PROPOSAL NUMBER:03-F3.02-8982 (For NASA Use Only - Chron: 034023)
SUBTOPIC TITLE:Spaceport Cryogenic Fluids Handling and Storage Technologies
PROPOSAL TITLE:Cryogenic Cooling System for Zero-Venting Storage of Supercritical Air Packs

SMALL BUSINESS CONCERN (Firm Name, Mail Address, City/State/Zip, Phone)
Creare Inc
P.O. Box 71, 16 Great Hollow Road
Hanover ,NH 03755 - 0071
(603) 643 - 3800

PRINCIPAL INVESTIGATOR/PROJECT MANAGER (Name, E-mail, Mail Address, City/State/Zip, Phone)
Michael G. Izenson
P.O. Box 71, 16 Great Hollow Road
Hanover ,NH  03755 -0071
(603) 643 - 3800
U.S. Citizen or Legal Resident: Yes

Supercritical air at cryogenic temperature is an attractive source of breathing air because of its very high density and low pressure. However, heat leak into the cryogenic tank causes the stored air to expand and vent, thus limiting the storage life of a charged system. We propose to develop a storage system for supercritical air tanks that provides cryogenic cooling that will intercept heat leaks to prevent venting and enable long-term storage of charged, supercritical air tanks. The innovative, mechanical cryocooling system provides flexible coupling and quick disconnection from the storage tanks, as well as high reliability and efficient, low-power operation. In addition to storage, the system can be used to charge the tanks with supercritical air without the use of expendable cryogens. In Phase I, we will prove the feasibility of the system through design trade-off and optimization analyses that will produce a conceptual design and operational description of a supercritical air storage system. The system will be designed to store multiple units of NASA?s existing supercritical air self-contained breathing apparatus (SCBA) system. In Phase II, we will build and demonstrate a prototype storage system for supercritical air SCBAs.
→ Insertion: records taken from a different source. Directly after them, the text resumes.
(* ===== verification/GdsBackend.v ===== *)
(** * The GPU-direct backend: [DaosGdsBackend] of [gds_backend.py]

    A storage plugin that writes KV objects from GPU memory in the v2 page
    format and publishes them by rename.  GPU transfers ([dfs_read_gpu],
    [dfs_write_gpu]) and the rename are further entry points of libdfs with
    their own laws; GPU memory objects are those of [ConnBase], with
    [ref_count_up] and the tensor test added; the metadata codec
    is the [MetaCodec] interface, which [GdsMeta] implements.  The
    middle component of the state holds what the backend object keeps.  Here
    each operation runs without interruption, and [pool_map] gives every item
    the thread of the worker that takes it; [GdsThreads] interleaves the
    operations at their accesses of the known keys. *)
From Stdlib Require Import Ascii.
From S2P Require Import Prelude PyStruct Sha256 SerdeV2 DfsBinding Keys ConnBase ConnDfs.
Open Scope Z_scope.
Open Scope py_scope.

#[export] Instance pykey_eq_dec : EqDecision pykey.
Proof. solve_decision. Defined.
#[export] Instance pykey_countable : Countable pykey.
Proof.
  refine (inj_countable' (λ k, (layer_id k, to_string k, str_key k, mro_to_string k))
    (λ '(l, t, s, m), mkKey l t s m) _). by intros [].
Defined.

(** ** GPU entry points *)
Class LibDfsGpu (W : Type) := {
  gpu_ok : bool;                                     (* the GPU-direct build is loaded *)
  dfs_read_gpu : Z → Z → Z → W → Z * bytes * W;      (* obj off size: rc, bytes landed *)
  dfs_write_gpu : Z → Z → bytes → W → Z * W;         (* obj off data: rc *)
}.

Section GpuCalls.
Context {W : Type} `{LibDfsGpu W}.
Definition read_gpu_into (obj offset length : Z) : M W bytes := λ w,
  if negb gpu_ok then (Raise RuntimeError, w) else checked (dfs_read_gpu obj offset length w).
Definition write_gpu_from (obj offset : Z) (data : bytes) : M W Z := λ w,
  if negb gpu_ok then (Raise RuntimeError, w) else
  let '(rc, w') := dfs_write_gpu obj offset data w in
  if negb (rc =? 0) then (Raise (DaosError rc), w') else (Ok (len data), w').
End GpuCalls.

(** ** The CUDA driver: return codes of the three calls *)
Class CudaDriver := { cuInit : Z; cuDevicePrimaryCtxRetain : Z; cuCtxSetCurrent : Z }.

(** Further operations of memory objects. *)
Class GpuObjs (A : Type) := {
  ref_count_up : Z → A → A;
  has_tensor : Z → A → bool;        (* obj.tensor is not None and is on the GPU *)
}.

(** ** State

    Beside the attributes of the backend, the book says which thread the code
    is running on ([thread]), which threads have a current CUDA context
    ([self._tls]), and which workers will run the next tasks of the pool: the
    pool's choice, not the program's, so that a theorem about every book is
    about every choice. *)
Record gbook := mkBook {
  _known : gset pykey; _put_tasks : gset pykey; gstats : gmap string Z;
  cu_loaded : bool; tls_ctx : gset nat; thread : nat; workers : list nat; uuids : nat }.
Definition set_known (k : gset pykey) (b : gbook) : gbook :=
  mkBook k (_put_tasks b) (gstats b) (cu_loaded b) (tls_ctx b) (thread b) (workers b) (uuids b).
Definition set_put_tasks (p : gset pykey) (b : gbook) : gbook :=
  mkBook (_known b) p (gstats b) (cu_loaded b) (tls_ctx b) (thread b) (workers b) (uuids b).
Definition bump (name : string) (n : Z) (b : gbook) : gbook :=
  mkBook (_known b) (_put_tasks b) (<[name := default 0 (gstats b !! name) + n]> (gstats b))
    (cu_loaded b) (tls_ctx b) (thread b) (workers b) (uuids b).
Definition set_thread (t : nat) (b : gbook) : gbook :=
  mkBook (_known b) (_put_tasks b) (gstats b) (cu_loaded b) (tls_ctx b) t (workers b) (uuids b).
Definition set_workers (l : list nat) (b : gbook) : gbook :=
  mkBook (_known b) (_put_tasks b) (gstats b) (cu_loaded b) (tls_ctx b) (thread b) l (uuids b).
(** [getattr(self._tls, "ctx", False)] *)
Definition has_ctx (b : gbook) : bool := bool_decide (thread b ∈ tls_ctx b).

(** The settings of a backend. *)
Record gsettings := mkGset { g_root : string; store_enabled : bool }.

Section Backend.
Context {D A : Type} `{LibDfs D} `{LibDfsGpu D} `{MetaCodec} `{!LocalCpu A} `{!GpuObjs A} `{CudaDriver}.
(** [uuid.uuid4().hex[:8]]: the [i]-th value drawn. *)
Context (uuid4 : nat → string) (cfg : gsettings).
Abbreviation G := (conn D gbook A).

Definition onB (f : gbook → gbook) : M G unit := onO (λ b, (Ok tt, f b)).
Definition getB {X} (f : gbook → X) : M G X := onO (λ b, (Ok (f b), b)).
Definition onM (f : A → A) : M G unit := onA (λ a, (tt, f a)).

(** A function that runs on another thread: on thread [t], or on the worker
    that takes the task. *)
Definition inB (f : gbook → gbook) (s : G) : G := mkConn (c_dfs s) (f (c_obj s)) (c_mem s).
Definition on_thread {X} (t : nat) (m : M G X) : M G X := λ s,
  let '(r, s') := m (inB (set_thread t) s) in (r, inB (set_thread (thread (c_obj s))) s').
Definition on_pool {X} (m : M G X) : M G X := λ s,
  let b := c_obj s in
  on_thread (default (thread b) (head (workers b))) m (inB (set_workers (tail (workers b))) s).

(** The library is the process's, the context is the thread's. *)
Definition _ensure_cuda_ctx : M G unit := onO (λ b,
  if has_ctx b then (Ok tt, b) else
  let ready := cu_loaded b in
  if negb ready && negb (cuInit =? 0) then (Raise RuntimeError, b) else
  if negb ready && negb (cuDevicePrimaryCtxRetain =? 0) then (Raise RuntimeError, b) else
  let b := mkBook (_known b) (_put_tasks b) (gstats b) true (tls_ctx b) (thread b) (workers b) (uuids b) in
  if negb (cuCtxSetCurrent =? 0) then (Raise RuntimeError, b) else
  (Ok tt, mkBook (_known b) (_put_tasks b) (gstats b) (cu_loaded b) ({[thread b]} ∪ tls_ctx b) (thread b)
            (workers b) (uuids b))).

Definition _path (key : pykey) : string :=
  let p := key_to_path key in
  if bool_decide (g_root cfg = V2_PREFIX) then p
  else (g_root cfg +:+ String.substring 3 (String.length p - 3) p)%string.

(** *** The known keys, each access under [_known_lock] *)
Definition is_known (key : pykey) : M G bool := getB (λ b, bool_decide (key ∈ _known b)).
Definition learn (key : pykey) : M G unit := onB (λ b, set_known ({[key]} ∪ _known b) b).
Definition forget (key : pykey) : M G unit := onB (λ b, set_known (_known b ∖ {[key]}) b).

(** *** Lookups *)
Definition stat_present (key : pykey) : M G bool :=
  try_except (let! r := onD (stat_size (_path key)) in ret (bool_decide (r ≠ None)))
    (λ e, if is_daos_error e then Some (ret false) else None).
Definition contains (key : pykey) : M G bool :=
  let! _ := _ensure_cuda_ctx in
  let! known := is_known key in
  if known then ret true else
  let! present := stat_present key in
  let! _ := if present then learn key else ret tt in
  ret present.

Fixpoint count_leading (l : list bool) : Z :=
  match l with true :: l => 1 + count_leading l | _ => 0 end.
Definition batched_contains (keys : list pykey) : M G Z :=
  let! hits := pool_map (λ k, on_pool (contains k)) keys in ret (count_leading hits).
Definition exists_in_put_tasks (key : pykey) : M G bool := getB (λ b, bool_decide (key ∈ _put_tasks b)).

(** *** Store *)

(** The loop of [batched_submit_put_task]: the puts handed to the pool. *)
Fixpoint submit_puts (l : list (pykey * Z)) : M G (list (pykey * Z)) :=
  match l with
  | [] => ret []
  | (key, obj) :: l =>
      let! busy := exists_in_put_tasks key in
      if busy then submit_puts l else
      let! _ := onB (λ b, set_put_tasks ({[key]} ∪ _put_tasks b) b) in
      let! _ := onM (ref_count_up obj) in
      let! rest := submit_puts l in
      ret ((key, obj) :: rest)
  end.
Definition batched_submit_put_task (keys : list pykey) (objs : list Z) : M G (option (list (pykey * Z))) :=
  if negb (store_enabled cfg) then ret None else
  let! futs := submit_puts (zip keys objs) in ret (Some futs).

Definition new_uuid : M G string := onO (λ b,
  (Ok (uuid4 (uuids b)), mkBook (_known b) (_put_tasks b) (gstats b) (cu_loaded b) (tls_ctx b) (thread b) (workers b) (S (uuids b)))).

(** Header page, then the payload from GPU memory, under the temporary name. *)
Definition write_temp (tmp : string) (m obj_bytes : bytes) : M G unit :=
  let n := len obj_bytes in
  let! h := onD (open_rdwr_create tmp 0) in
  let! wrote := try_finally
    (let! page := lift (pack_header m n STATE_COMMITTED) in
     let! _ := onD (write_obj_from h 0 page) in
     onD (write_gpu_from h payload_offset obj_bytes))
    (modD (close_obj h)) in
  if negb (wrote =? n) then raise (OSError 0) else ret tt.

(** The rename onto the final name. *)
Definition base_name (p : string) : string := snd (rpartition "/"%char p).
Definition publish (tmp final : string) : M G unit :=
  let! parent := onD (lookup_ (g_root cfg) DFS_RDWR) in
  try_finally (onD (move parent (base_name tmp) parent (base_name final))) (modD (release parent)).

(** From the tensor to the rename; the result is the size of the payload. *)
Definition store_file (key : pykey) (obj : Z) : M G Z :=
  let! tensor := asks (has_tensor obj) in
  if negb tensor then raise AssertionError else
  let! b := asks (byte_array obj) in
  let! sh := asks (get_shapes obj) in
  let! dt := asks (get_dtypes obj) in
  let! fm := asks (get_memory_format obj) in
  let m := serialize (mkMeta (len b) sh dt fm) in
  let final := _path key in
  let! nonce := new_uuid in
  let tmp := temp_path final nonce in
  let! _ := write_temp tmp m b in
  let! _ := publish tmp final in
  ret (len b).
Definition stored (key : pykey) (n : Z) : M G unit :=
  let! _ := learn key in
  let! _ := onB (bump "put" 1) in
  onB (bump "put_bytes" n).

(** The [try] block of [_put_one]; the callback's own errors are swallowed there. *)
Definition put_body (key : pykey) (obj : Z) : M G unit :=
  let! _ := _ensure_cuda_ctx in
  let! present := contains key in
  if present then ret tt else
  let! n := store_file key obj in
  stored key n.

(** The [finally] block. *)
Definition put_done (key : pykey) (obj : Z) (s : G) : G :=
  mkConn (c_dfs s) (set_put_tasks (_put_tasks (c_obj s) ∖ {[key]}) (c_obj s)) (ref_count_down obj (c_mem s)).
Definition _put_one (key : pykey) (obj : Z) : M G unit :=
  try_finally
    (try_except (put_body key obj) (λ e, if is_exception e then Some (ret tt) else None))
    (put_done key obj).

(** *** Retrieve *)

(** After the open: the header, the allocation, the payload.  The key is
    learnt by the caller: nothing between the last statistics and the return can
    raise, so that it makes no difference that the [except] covers it. *)
Definition get_inner (h : Z) : M G (option Z) :=
  let! page := onD (read_obj h 0 HEADER_SIZE) in
  match parse_header page true with
  | Raise (BadHeader _) => let! _ := onB (bump "miss" 1) in ret None
  | Raise e => raise e
  | Ok hdr =>
      let! md := lift (deserialize (meta hdr)) in
      let! o := onA (allocate (md_shapes md) (md_dtypes md) (md_fmt md)) in
      match o with
      | None => let! _ := onB (bump "alloc_fail" 1) in ret None
      | Some m =>
          let! tensor := asks (has_tensor m) in
          if negb tensor then let! _ := onB (bump "alloc_fail" 1) in ret None else
          let n := payload_len hdr in
          let! size := asks (λ a, len (byte_array m a)) in
          if negb (n =? size) then let! _ := onM (ref_count_down m) in ret None else
          (* an exception from here on finds [obj] set *)
          try_except
            (let! d := onD (read_gpu_into h payload_offset n) in
             if n <? len d then raise (Overflow (len d - n)) else
             let! _ := onM (poke m d) in
             if negb (len d =? n) then let! _ := onM (ref_count_down m) in ret None else
             let! _ := onB (bump "get" 1) in
             let! _ := onB (bump "get_bytes" n) in
             ret (Some m))
            (λ e, if is_exception e then Some (let! _ := onM (ref_count_down m) in ret None) else None)
      end
  end.
Definition read_object (h : Z) : M G (option Z) :=
  try_except (get_inner h) (λ e, if is_exception e then Some (ret None) else None).

Definition open_object (key : pykey) : M G (option Z) :=
  let! _ := _ensure_cuda_ctx in
  try_except (let! h := onD (open_rdonly (_path key)) in ret (Some h))
    (λ e, match daos_rc e with
          | Some rc => if rc =? ENOENT then Some (let! _ := onB (bump "miss" 1) in ret None) else None
          | None => None
          end).
Definition get_blocking (key : pykey) : M G (option Z) :=
  let! o := open_object key in
  match o with
  | None => ret None
  | Some h =>
      try_finally
        (let! r := read_object h in
         let! _ := match r with Some _ => learn key | None => ret tt end in ret r)
        (modD (close_obj h))
  end.

(** Release every object of a list of results. *)
Fixpoint release_all (l : list (option Z)) : M G unit :=
  match l with
  | [] => ret tt
  | Some m :: l => let! _ := onM (ref_count_down m) in release_all l
  | None :: l => release_all l
  end.

(** [next((i for i, o in enumerate(res) if o is None), None)] *)
Fixpoint first_none {X} (l : list (option X)) : option nat :=
  match l with
  | [] => None
  | None :: _ => Some O
  | Some _ :: l => S <$> first_none l
  end.
Definition batched_get_blocking (keys : list pykey) : M G (list (option Z)) :=
  let! res := pool_map (λ k, on_pool (get_blocking k)) keys in
  match first_none res with
  | None => ret res
  | Some cut =>
      let! _ := release_all (drop (S cut) res) in
      ret (take cut res ++ replicate (length res - cut) None)
  end.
NASA plans to use a supercritical air mobility pack (SCAMPTM) for fire rescue from the Space Shuttle launch pad. The SCAMP SCBA overcomes many of the limitations of current liquid air systems, but the cryogenic tanks still need to be recharged frequently. The cryogenic cooling system will enable storage for long periods with zero venting. The system will be very flexible and allow rescue personnel to rapidly disconnect and don the tanks. The light weight, compact size, high reliability, and high efficiency of our mechanical cooling system will make it ideal for supercritical air storage for future extraterrestrial bases.

By enabling long-term storage of fully-charged SCBAs with zero venting, our cryogenic cooling system will enable the use of supercritical air SCBA for a wide variety of terrestrial applications. Supercritical air makes an ideal breathing air supply for terrestrial self-contained breathing apparatus (SCBA) because it can be stored at low pressure in a lightweight system, it operates independently of orientation, the quantity is easily gauged, and the system provides body cooling. The commercial market for these systems includes firefighters, first responders, search-and-rescue personnel, and HAZMAT teams.